… I’ve been such a lame duck. Just a lot of stuff going on here right now in my world.
Anyone else feeling oh so grateful it’s the weekend? Me! Me! Me! I am!
I’ve got a busy weekend ahead of me with a list a mile long and wide and deep and in between.
It’s late. I’m tired. And I was almost about to go to bed when I remember this here blog.
Jason just told me, “I’m going to go warm up the bed.”
So I pretend to blog a few more minutes while the bed warms on this cold, cold night.
I’ll be human again tomorrow.
This pattern of non-posts tells you why I don’t post as often. Sporadic nonsensical business.
This site never fails to amuse me: http://hyperboleandahalf.blogspot.com
And this post about did me in, especially because I’ve totally had a dog like one of these before: http://hyperboleandahalf.blogspot.com/2010/11/dogs-dont-understand-basic-concepts.html?utm_source=feedburner&utm_medium=feed&utm_campaign=Feed%3A+Hyperbole-and-a-half+%28Hyperbole-And-A-Half%29&utm_content=Google+Reader
Yes, I’m so lazy busy I’m not even going to embed the links. Sorry.
Our Jack Russell Terrier has allergies. Sometimes she’ll get them so bad she’ll rub herself raw. Our goal is always to catch her before she gets to that point, slap a cone on her noggin and take her to the vet for a shot of medicine to cool and calm her itchy skin.
She also needs a bath. Sometimes the bath helps quite a bit and soothes her enough until we can get her to the vet tomorrow morning. Only thing is she hates baths, and she knows the word “bath”. The second it’s uttered she slinks away into hiding — whether we’re talking about her, the kids, ourselves — just in case it means she’ll be subjected to tub.
I accidentally said it front of her tonight and off into hiding she went. Jason tried to coax her out, but she wasn’t interested and pretty much just stared at him blankly. Instead of persisting, he sat down and I realized he was back to watching TV.

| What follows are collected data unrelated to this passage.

(** C8. The document is the fixed header line followed by the line of each
    record, in the order of the input, one line feed before each record line
    and none after the last. Read back line by line, its first line is the
    header line, and when no cell holds a line feed its lines are the header
    line and the record lines. *)
Theorem generateKoinlyCsv_document (rows : list jsobject) :
  join (map VStr headers) "," = header_line
  /\ length headers = 12%nat
  /\ generateKoinlyCsv rows
     = String.concat newline (header_line :: map row_line rows)
  /\ generateKoinlyCsv rows
     = header_line
       +:+ String.concat "" (map (fun row => newline +:+ row_line row) rows)
  /\ length (header_line :: map row_line rows) = S (length rows)
  /\ (forall i row, rows !! i = Some row ->
        (header_line :: map row_line rows) !! S i = Some (row_line row))
  /\ generateKoinlyCsv [] = header_line
  /\ hd "" (lines_of (generateKoinlyCsv rows)) = header_line
  /\ (Forall (fun row => ~ contains_char (row_line row) "010") rows ->
      lines_of (generateKoinlyCsv rows) = header_line :: map row_line rows).
Proof.
  assert (Hdoc : generateKoinlyCsv rows
                 = header_line
                   +:+ String.concat "" (map (fun l => newline +:+ l) (map row_line rows))).
  { rewrite generateKoinlyCsv_lines, concat_lines. reflexivity. }
  repeat split; try reflexivity.
  - apply generateKoinlyCsv_lines.
  - rewrite Hdoc, map_map. reflexivity.
  - cbn [length]. now rewrite length_map.
  - intros i row Hi.
    change ((row_line <$> rows) !! i = Some (row_line row)).
    rewrite list_lookup_fmap, Hi. reflexivity.
  - rewrite Hdoc, lines_of_append by apply header_line_one_line.
    destruct rows as [|row rows]; [reflexivity|].
    cbn [map]. 
    change (String.concat "" ((newline +:+ ?l) :: ?ls))
      with (match ls with [] => newline +:+ l
                        | _ => (newline +:+ l) +:+ "" +:+ String.concat "" ls end).
    destruct (map _ (map row_line rows));
      rewrite ?append_assoc, lines_of_newline; cbn [hd];
      now rewrite append_empty_r.
  - intros Hrows. rewrite Hdoc, lines_of_append by apply header_line_one_line.
    rewrite lines_of_record_lines.
    + destruct rows; cbn [map]; now rewrite append_empty_r.
    + apply Forall_map. exact Hrows.
Qed.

Not wanting to say “bath” again in front of her, I tried to think of what would be the best way to convey what I was about to ask him. I was afraid to spell it because we’ve done that, and maybe she can spell it now.

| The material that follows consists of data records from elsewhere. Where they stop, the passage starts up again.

(** X22.  close() on one manager closes the client of every manager of the same
    context: of one built before, once close() is called, and of one built
    after, from the start.  The memo is never cleared. *)
Theorem close_reaches_every_manager kubeconfig host ctx w m1 w1 :
  ApiClients.__init__ kubeconfig host ctx w = Some (m1, w1) ->
  (forall m2 w2,
     ApiClients.__init__ kubeconfig host ctx w1 = Some (m2, w2) ->
     ApiClients.client m2 ∈ ApiClients.closed (ApiClients.close m1 w2)) /\
  (forall m2 w2,
     ApiClients.__init__ kubeconfig host ctx (ApiClients.close m1 w1) = Some (m2, w2) ->
     ApiClients.client m2 ∈ ApiClients.closed w2).
Proof.
  intros H1.
  assert (Hc : ApiClients.cache w1 !! ctx = Some (ApiClients.client m1)).
  { revert H1. unfold ApiClients.__init__, ApiClients._cached_api_client_for_context.
    destruct (ApiClients.cache w !! ctx) as [c|] eqn:Hc.
    - intros [= <- <-]. exact Hc.
    - destruct (decide (ctx ∈ kubeconfig)); [|discriminate].
      intros [= <- <-]. cbn. now rewrite lookup_insert_eq. }
  split; intros m2 w2 H2;
    unfold ApiClients.__init__, ApiClients._cached_api_client_for_context in H2;
    cbn [ApiClients.cache ApiClients.close] in H2; rewrite Hc in H2;
    inversion H2; subst; cbn;
    apply elem_of_union_r, elem_of_singleton; reflexivity.
Qed.

Lemma init_consistent kubeconfig host ctx w m w' :
  ApiClients.consistent w ->
  ApiClients.__init__ kubeconfig host ctx w = Some (m, w') ->
  ApiClients.consistent w' /\
  ApiClients.cache w' !! ctx = Some (ApiClients.client m) /\
  (forall k c, ApiClients.cache w !! k = Some c -> ApiClients.cache w' !! k = Some c).
Proof.
  intros [Hlt Hinj]. unfold ApiClients.__init__, ApiClients._cached_api_client_for_context.
  destruct (ApiClients.cache w !! ctx) as [c|] eqn:Hc.
  - intros [= <- <-]. cbn. repeat split; auto.
  - destruct (decide (ctx ∈ kubeconfig)); [|discriminate].
    intros [= <- <-]. unfold ApiClients.consistent.
    cbn [ApiClients.cache ApiClients.made ApiClients.client ApiClients.closed].
    split; [split|split].
    + intros k c. destruct (decide (ctx = k)) as [->|Hk].
      * rewrite lookup_insert_eq. intros [= <-]. lia.
      * rewrite lookup_insert_ne by exact Hk. intros H. apply Hlt in H. lia.
    + intros k1 k2 c.
      destruct (decide (ctx = k1)) as [E1|Hk1], (decide (ctx = k2)) as [E2|Hk2];
        subst;
        rewrite ?lookup_insert_eq, ?lookup_insert_ne by assumption; try done.
      * intros [= <-] H. apply Hlt in H. lia.
      * intros H [= <-]. apply Hlt in H. lia.
      * apply Hinj.
    + now rewrite lookup_insert_eq.
    + intros k c H. rewrite lookup_insert_ne; [exact H|]. congruence.
Qed.

(** X23.  Starting from a world whose memo is consistent (the empty one is),
    managers of different contexts never share a client, whatever the
    order they are built in, so close() on one leaves the other's client
    as it was; and the memo stays consistent. *)
Theorem contexts_do_not_share kubeconfig host ctx1 ctx2 w m1 w1 m2 w2 :
  ApiClients.consistent w ->
  ctx1 <> ctx2 ->
  ApiClients.__init__ kubeconfig host ctx1 w = Some (m1, w1) ->
  ApiClients.__init__ kubeconfig host ctx2 w1 = Some (m2, w2) ->
  ApiClients.client m1 <> ApiClients.client m2 /\
  (ApiClients.client m2 ∈ ApiClients.closed (ApiClients.close m1 w2) <->
   ApiClients.client m2 ∈ ApiClients.closed w2) /\
  ApiClients.consistent w2.
Proof.
  intros Hw Hne H1 H2.
  destruct (init_consistent _ _ _ _ _ _ Hw H1) as (Hw1 & Hc1 & _).
  destruct (init_consistent _ _ _ _ _ _ Hw1 H2) as (Hw2 & Hc2 & Hkeep).
  assert (Hd : ApiClients.client m1 <> ApiClients.client m2).
  { intros Heq. apply Hkeep in Hc1. rewrite Heq in Hc1.
    destruct Hw2 as [_ Hinj]. apply Hne. exact (Hinj _ _ _ Hc1 Hc2). }
  split; [exact Hd|]. split; [|exact Hw2]. cbn.
  rewrite elem_of_union, elem_of_singleton. split; [|now left].
  intros [H|H]; [exact H|]. now destruct Hd.
Qed.

Lemma empty_world_consistent : ApiClients.consistent ApiClients.empty_world.
Proof. split; intros *; cbn; now rewrite lookup_empty. Qed.

(** ** More on the predicates and on the bind address *)

Lemma replicas_available_inv (v : k8s_object) (count : Z) :
  _replicas_available v count = Ok true <->
  exists d st n, v = ADeployment d /\ depl_status d = Some st /\
                 available_replicas st = Some n /\ count <= n.
Proof.
  split.
  - destruct v as [| | | |d|]; try discriminate. cbn.
    destruct (depl_status d) as [st|] eqn:Hst; [|discriminate]. cbn.
    destruct (available_replicas st) as [n|] eqn:Hn; [|discriminate].
    intros [= H]. exists d, st, n. repeat split; try assumption. now apply Z.leb_le.
  - intros (d & st & n & -> & Hst & Hn & Hle). cbn. rewrite Hst. cbn. rewrite Hn.
    f_equal. now apply Z.leb_le.
Qed.

(** X17.  A deployment that has [count] replicas available has every smaller
    number available too; one that raises for a count raises for all. *)
Theorem replicas_available_monotone (v : k8s_object) (count count' : Z) :
  count' <= count ->
  (_replicas_available v count = Ok true -> _replicas_available v count' = Ok true) /\
  (forall e, _replicas_available v count = Raise e ->
             _replicas_available v count' = Raise e).
Proof.
  intros Hle. split.
  - intros H. apply replicas_available_inv in H as (d & st & n & -> & Hst & Hn & Hc).
    apply replicas_available_inv. exists d, st, n. repeat split; try assumption. lia.
  - intros e. destruct v as [| | | |d|]; try discriminate. cbn.
    destruct (depl_status d) as [st|]; [|trivial]. cbn.
    destruct (available_replicas st); discriminate.
Qed.

(** X16.  [_check_service_neg_annotation] holds only for a service that carries
    metadata with an annotation dict that has the NEG status key. *)
Theorem check_service_neg_annotation_iff (v : k8s_object) :
  _check_service_neg_annotation v = Ok true <->
  exists s md m text, v = AService s /\ svc_metadata s = Some md /\
                      annotations md = Some m /\ m !! NEG_STATUS_META = Some text.
Proof.
  split.
  - destruct v as [|s| | | |]; try discriminate. cbn.
    destruct (svc_metadata s) as [md|] eqn:Hmd; [|discriminate]. cbn.
    destruct (annotations md) as [m|] eqn:Ha; [|discriminate]. cbn.
    intros [= H]. apply bool_decide_eq_true in H as [text Ht].
    exists s, md, m, text. repeat split; assumption.
  - intros (s & md & m & text & -> & Hmd & Ha & Ht). cbn. rewrite Hmd. cbn.
    rewrite Ha. cbn. f_equal. apply bool_decide_eq_true. eauto.
Qed.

Instead of concentrating on the logic of those two sentences above, I instead said the first thing that came to my mind:
“Jason, are you still going to participate in the Turkish washing ritual on the canine?”
He didn’t even wince or blink or look at me confused, even though I heard myself say the words out loud and immediately wanted to kick myself in the butt.
He just answered back, “I’m just trying to lure her out first.”
And to this point, she has not budged.